6. Classification of biosensors

Biosensors are classified according to their biological receptors or transducer elements. Figure 3 displays a flowchart illustrating the different types of biosensors based on the biological receptors and transducer elements [36]. Some of the biosensors shown in the figure will be discussed further in subsequent sections.

Figure 3.

Flowchart showing the various types of biosensors classified based on their transducing elements and biological recognition elements [35].

6.1 Classification based on biological receptors

6.1.1 Enzyme based biosensors

These type of biosensors form the most researched and reported biosensors based on biological receptors [37, 38]. Enzyme biosensors, useful tools for monitoring rapid changes in metabolite levels in real-time, include pure enzyme preparations or biological processes. They have been derived on immobilization processes such as van der Waals forces, ionic or covalent bonding. In 1967, Updike and Hicks [39] successfully developed a working electrode for the detection of glucose levels and this is considered the first biosensor in the world. The well-known enzymatic biosensors today are glucose and urea biosensors. However, glucose biosensors are most popular among researchers and are reportedly the mostly commercialized biosensors. The glucose biosensor, which was developed by Clark, is made up of glucose oxidase immobilized within a dialysis membrane which is integrated inside oxygen electrodes. Enzymatic biosensors are known for their prolonged use and reusability due to the fact that enzymes used as biological receptors cannot be consumed. Thus, the detection limit and the lifetime of enzyme based biosensors is greatly enhanced by the stability of the enzyme [40].

6.1.2 DNA based biosensors

Another group of biosensors based on a biological receptor is DNA biosensors. The most attractive feature of biosensors is the high selectivity of biosensors for their target analytes in a matrix of chemical or biological elements. DNA biosensors, which use nucleic acids as their biological receptors, detect proteins and non-macromolecular compounds that interact with certain DNA fragments known as DNA probes or DNA primers. The interaction observed stems from the formation of stable hydrogen bonds between the double helix nucleic acid strands [41]. To develop DNA biosensors, immobilization of the probe becomes the most crucial step. The strong pairing of lined up nucleotide strands between bases in their complementary parts influences biosensors based on DNA, RNA, and peptide nucleotide acids to be the most sensitive tool [42]. Lucarelli et al. reported that probes, which are short oligonucleotides capable of hybridization with individual areas of the target nucleotide sequence, together with various chemical composition and conformational arrangements, were employed in the development of DNA biosensors. Extremely high sensibility and selectivity is needed to maximize the hybridization efficiency and minimize non-specific binding [43].

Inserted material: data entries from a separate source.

Lemma resolution_before_pending_put_witness :
  watching_inv (watch_start no_contexts)
  /\ exists w',
       watch_loop (watch_start no_contexts)
         [resolution_delete (ResourceHeader "request-1");
          pending_put (request1 STATE_PENDING)] = inl w'
       /\ cancelled (ctxs w') = cancelled (ctxs (watch_start no_contexts))
       /\ pendingRequests w' !! Name (request1 STATE_PENDING)
          = Some (made (ctxs (watch_start no_contexts)))
       /\ (made (ctxs (watch_start no_contexts)), request1 STATE_PENDING)
          ∈ sending w'
       /\ made (ctxs (watch_start no_contexts)) ∉ cancelled (ctxs w').
Proof.
  assert (W : watching_inv (watch_start no_contexts)).
  { apply watch_start_inv. intros c Hc. apply elem_of_empty in Hc. destruct Hc. }
  split; [exact W|].
  apply (resolution_before_pending_put (watch_start no_contexts)
           (request1 STATE_PENDING)
           (resolution_delete (ResourceHeader "request-1")) W eq_refl
           (terminal_deleted _ (ResourceHeader "request-1") eq_refl)).
Defined.

Lemma watch_select_sending w sig w' :
  watch_select w sig = inl w' ->
  sending w' = sending w ++ zip [made (ctxs w)] (pending_puts [sig])
  /\ made (ctxs w') = made (ctxs w) + length (pending_puts [sig]).
Proof.
  destruct sig as [[ty res]|event|err|err|]; try discriminate; simpl.
  - destruct ty; simpl;
      try (intros [= <-]; rewrite app_nil_r; split; [reflexivity|lia]).
    destruct res as [[ha|n]|]; simpl; try discriminate.
    intros [= <-]. simpl. split; [reflexivity|lia].
  - intros H. rewrite app_nil_r, Nat.add_0_r.
    destruct (Type_ event); try (injection H as <-; split; reflexivity).
    + destruct (Resource_ event) as [[ha|n]|]; try discriminate.
      destruct (State ha); injection H as <-; unfold cancelPendingRequest;
        try (split; reflexivity);
        destruct (pendingRequests w !! Name ha); split; reflexivity.
    + destruct (Resource_ event) as [r|]; [|discriminate].
      injection H as <-. unfold cancelPendingRequest.
      destruct (pendingRequests w !! GetName r); split; reflexivity.
Qed.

6.2 Biosensors based on transduction element

The most commonly applied classification of biosensors is based on the type of transduction element used in the sensor. These biosensors are grouped into three main categories, known as electrochemical biosensors, mass-based biosensors and optical-based biosensors. The working principles of each of the three biosensors are different and can thus be implemented in a variety of applications. Below is a brief description of the different types of biosensors and their working mechanisms. Some of the subclasses under the types of biosensors will also be explained.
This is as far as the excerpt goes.